I cannot get in to the links you provide, so no pictures are visible. This means that I cannot even begin to comment on two of your watches, and probably three. This leaves the "Mon Reve" watch. In connection with this watch, all I can say is that there is a strange YouTube video clip showing a Mon Reve ladies' mechanical wristwatch from about 1960 in action. The clip mainly shows the back view of the working movement then finally turns the watch over so that we can see its face. There are a few Mon Reve watches illustrated online, and it would appear that this was a brand of ladies' watch produced in the 1955-65 period, sometimes at least with ETA movements, by a Swiss manufacturer. The brand name, "SEAWATCH" appears on some dive watches from the 1965-75 period, and the producer name I have seen associated with these watches is Sicura. Apparently, the quality of the watches is not particularly high.


----------



## Caller. (Dec 8, 2013)

Well I tried clicking on of those links and it properly upset my laptop.

Proceed with care.


----------



## scottswatches (Sep 22, 2009)

please post pics with these hosts, otherwise no one can help

http://xflive.thewatchforum.co.uk/index.php?/topic/103087-how-to-post-a-picture-on-the-forum-new-for-2016/&do=embed

Flickr is easy and free to use


----------



## TinkerPhil (May 15, 2018)

Hi

There should be no problems linking to those JPG files - I just have not setup the correct access for them.

I'm not in a rush to have a Flickr account so I will have to persevere with the security on my website.

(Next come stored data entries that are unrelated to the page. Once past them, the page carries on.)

Lemma closed_transport_is_restarted_by_a_click_witness :
  let s := mkSocket OPEN [] (Some "mic-1") in
  isConnected Fixture.transcribing = true /\
  available (microphoneDeviceId Fixture.transcribing) = true /\
  sockets Fixture.transcribing !! 0%nat = Some s /\
  readyState s = OPEN /\
  isTranscribing (step Fixture.JSON_parse Fixture.transcribing (Closed 0)) = false.
Proof.
  intros s.
  assert (H1 : isConnected Fixture.transcribing = true) by (vm_compute; reflexivity).
  assert (H2 : available (microphoneDeviceId Fixture.transcribing) = true)
    by (vm_compute; reflexivity).
  assert (H3 : sockets Fixture.transcribing !! 0%nat = Some s) by (vm_compute; reflexivity).
  assert (H4 : readyState s = OPEN) by reflexivity.
  split; [exact H1|]. split; [exact H2|]. split; [exact H3|]. split; [exact H4|].
  exact (proj1 (closed_transport_is_restarted_by_a_click Fixture.JSON_parse
                  Fixture.transcribing 0 s H1 H2 H3 H4)).
Defined.

(** A socket that opens after the conference was disconnected: the
    transcription runs while the component is disconnected, and the chunk
    is sent. *)
Example transcription_resumes_after_a_disconnection :
  let w' :=
    run Fixture.JSON_parse
      [Click None; DidStop; Opened 0; MediaSettled 0 Granted;
       DataAvailable 0 [Byte.x01]; LoadEnd 0] Fixture.connected in
  isConnected w' = false /\
  isTranscribing w' = true /\
  webSocket w' = None /\
  sockets w' =
    [mkSocket OPEN [mkMessage "startTranscription" [Byte.x01] "en-US"] (Some "mic-1")].
Proof. evaluate. Qed.

End Pipeline.

(** ** More on the setup and on the cleanup *)

Module SetupFacts.

Lemma message_or_unknown_nonempty (e : Exn) : message_or_unknown e <> "".
Proof.
  unfold message_or_unknown.
  destruct (String.eqb_spec (exn_message e) ""); [discriminate | assumption].
Qed.

Section Setup.

Variable JSON_parse : string -> Result JSValue.

Ltac setup :=
  unfold ChimeDemo.setupChime, ChimeDemo.selectFirst, ChimeDemo.startTimer,
    ChimeWithTranscribe.setupChime, ChimeWithTranscribe.selectFirst,
    provisioning, construct in *.

(** X11. Device selection is best effort.  When the provisioning stage has
    built the session and neither the binding of the audio element nor the
    start of the conference (in src/ChimeDemo.tsx: the subscription to the
    active speaker detector) fails, then whatever the listing and the
    selection of the microphone and of the speaker do (no device, a listing
    that rejects, a selection that rejects), the setup surfaces no error:
    the error state is what it was, the session is installed, the observer
    is registered and the conference start is requested (in
    src/ChimeDemo.tsx: its timer is armed). *)
Theorem device_failures_do_not_fail_the_setup
    (sdk : ChimeSDK) (fetched : Result Response) (audioElement : bool)
    (session : MeetingSession) (s : ChimeDemo.State) (w : ChimeWithTranscribe.World) :
  provisioning JSON_parse sdk fetched = Ok session ->
  (audioElement = true -> bindAudioElement sdk = None) ->
  subscribeToActiveSpeakerDetector sdk = None ->
  audioVideo_start sdk = None ->
  let s' := (ChimeDemo.setupChime JSON_parse sdk fetched audioElement s).2 in
  let w' := (ChimeWithTranscribe.setupChime JSON_parse sdk fetched audioElement w).2 in
  ChimeDemo.error s' = ChimeDemo.error s /\
  ChimeDemo.meetingSession s' = Some session /\
  ChimeDemo.startTimerArmed s' = true /\
  observed (ChimeDemo.conference s') = true /\
  ChimeWithTranscribe.error w' = ChimeWithTranscribe.error w /\
  ChimeWithTranscribe.meetingSession w' = Some session /\
  startRequested (ChimeWithTranscribe.conference w') = true /\
  observed (ChimeWithTranscribe.conference w') = true.
Proof.
  intros Hprov Hbind Hsub Hstart s' w'. subst s' w'.
  setup. rewrite Hsub, Hstart in *.
  execute; simplify_eq.
  all: try (specialize (Hbind eq_refl); congruence).
  all: repeat split.
Qed.

(** X12. The microphone kept for the transcription is the first device of
    the list, and it is kept only once the SDK has accepted it.  Starting
    with no microphone in state, [setupChime] of the transcription variant
    ends with [microphoneDeviceId] equal to [d] exactly when the
    provisioning stage built a session, the audio element (if any) was
    bound, the list of input devices is not empty, [d] is the id of its
    first entry and [startAudioInput(d)] did not reject; the SDK was then
    given the same device. *)
Theorem microphone_is_the_first_device_accepted
    (sdk : ChimeSDK) (fetched : Result Response) (audioElement : bool)
    (w : ChimeWithTranscribe.World) (d : string) :
  ChimeWithTranscribe.microphoneDeviceId w = None ->
  let w' := (ChimeWithTranscribe.setupChime JSON_parse sdk fetched audioElement w).2 in
  (ChimeWithTranscribe.microphoneDeviceId w' = Some d <->
   exists session first rest,
     provisioning JSON_parse sdk fetched = Ok session /\
     (audioElement = true -> bindAudioElement sdk = None) /\
     listAudioInputDevices sdk = Ok (first :: rest) /\
     deviceId first = d /\
     selectAudioInput sdk d = None) /\
  (ChimeWithTranscribe.microphoneDeviceId w' = Some d ->
   audioInput (ChimeWithTranscribe.conference w') = Some d).
Proof.
  intros Hnone w'. subst w'. setup.
  execute; simplify_eq.
  all: split;
    [ split;
      [ intros H; try congruence; simplify_eq;
        do 3 eexists; repeat split; try reflexivity; try eassumption; congruence
      | intros (session & first & rest & H1 & H2 & H3 & H4 & H5);
        try specialize (H2 eq_refl); simplify_eq; congruence ]
    | intros H; try congruence; simplify_eq; reflexivity ].
Qed.

(** X13. A failure after the session was built surfaces the error and leaves
    the session installed.  When the provisioning stage has built the
    session and the binding of the audio element rejects, [setupChime], in
    both components, ends with the message of the rejection as the error,
    the loading ended and the session installed, and with nothing else done:
    no device is selected, no microphone is kept, no observer is registered,
    the conference is not started and no timer is armed. *)
Theorem bind_failure_keeps_the_session
    (sdk : ChimeSDK) (fetched : Result Response) (session : MeetingSession) (e : Exn)
    (s : ChimeDemo.State) (w : ChimeWithTranscribe.World) :
  provisioning JSON_parse sdk fetched = Ok session ->
  bindAudioElement sdk = Some e ->
  ChimeDemo.setupChime JSON_parse sdk fetched true s =
    (Ok tt,
     ChimeDemo.setIsLoading false
       (ChimeDemo.setError (Some (message_or_unknown e))
          (ChimeDemo.print LError "❌ Error setting up audio:" (ArgExn e)
             (ChimeDemo.setMeetingSession (Some session) (ChimeDemo.setIsLoading true s))))) /\
  ChimeWithTranscribe.setupChime JSON_parse sdk fetched true w =
    (Ok tt,
     ChimeWithTranscribe.setIsLoading false
       (ChimeWithTranscribe.setError (Some (message_or_unknown e))
          (ChimeWithTranscribe.print LError "❌ Setup error:" (ArgExn e)
             (ChimeWithTranscribe.setMeetingSession (Some session)
                (ChimeWithTranscribe.setIsLoading true w))))).
Proof.
  intros Hprov Hbind. setup. eff. rewrite Hbind. cbn.
  destruct fetched as [response|]; [|discriminate].
  destruct (negb (ok response)); [discriminate|]. cbn in *.
  destruct (JSON_parse (body response)) as [data|]; [|discriminate]. cbn in *.
  destruct (get data "meetingResponse") as [m|]; [|discriminate]. cbn in *.
  destruct (get data "attendeeResponse") as [a|]; [|discriminate]. cbn in *.
  destruct (new_ConsoleLogger sdk); [discriminate|].
  destruct (new_DefaultDeviceController sdk); [discriminate|].
  destruct (new_MeetingSessionConfiguration sdk m a); [discriminate|].
  destruct (new_DefaultMeetingSession sdk _); [discriminate|].
  injection Hprov as <-. split; reflexivity.
Qed.

Lemma transcription_variant_starts_without_error
    (sdk : ChimeSDK) (fetched : Result Response) (audioElement : bool) :
  let w' :=
    (ChimeWithTranscribe.setupChime JSON_parse sdk fetched audioElement
       ChimeWithTranscribe.initial).2 in
  startRequested (ChimeWithTranscribe.conference w') = true <->
  ChimeWithTranscribe.error w' = None.
Proof.
  intros w'. subst w'. setup.
  execute; simplify_eq.
  all: split; try congruence; try discriminate.
Qed.

Lemma ChimeDemo_arms_without_error
    (sdk : ChimeSDK) (fetched : Result Response) (audioElement : bool) :
  let s' := (ChimeDemo.setupChime JSON_parse sdk fetched audioElement ChimeDemo.initial).2 in
  startRequested (ChimeDemo.conference s') = false /\
  (ChimeDemo.startTimerArmed s' = true <-> ChimeDemo.error s' = None).
Proof.
  intros s'. subst s'. setup.
  execute; simplify_eq.
  all: repeat split; try congruence; try discriminate.
Qed.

Please bear with me - I can test from my mobile if access is fixed - I will update this thread when I resolve the issue

Apologies for the ongoing pain!

Phil


----------



## TinkerPhil (May 15, 2018)

Hi

I believe my 'dodgy' links are working now if you can take another look I'd appreciate it

Cheers

Phil


----------



## Daveyboyz (Mar 9, 2016)

Out of the 4 the last two look the more interesting because they may have some age to them. None are going to be significantly valuable I feel barring the miracle of an esteemed signature on the movements... the condition of all are fairly poor and though they may brush up well with some TLC they aren't anything particularly noteworthy so the expense is ill advised.

Just my opinion...


----------



## TinkerPhil (May 15, 2018)

Daveyboyz said:


> Out of the 4 the last two look the more interesting because they may have some age to them. None are going to be significantly valuable I feel barring the miracle of an esteemed signature on the movements... the condition of all are fairly poor and though they may brush up well with some TLC they aren't anything particularly noteworthy so the expense is ill advised.
> 
> Just my opinion...


 Thank you

I am not overly surprised - they did look very well worn - I suspect they were kept when they should have been binned or sold for scrap at the time

I'm intrigued by the thought of the signature - I'm guessing once I've opened them up this will be readily visible on the mechanism - if/when I do that I will do some research on anything I find and maybe ask some more advice

Cheers

Phil


----------



## stdape (Mar 9, 2018)

The pictures worked fine for me, As Dave said on the watches, but are they worth more as sentimental items as family i guess it is. My brother was given a pocket watch by my late grandfather, only a Smiths not worth a lot, but as i do Genealogy its part of Family History as i remember him fondly.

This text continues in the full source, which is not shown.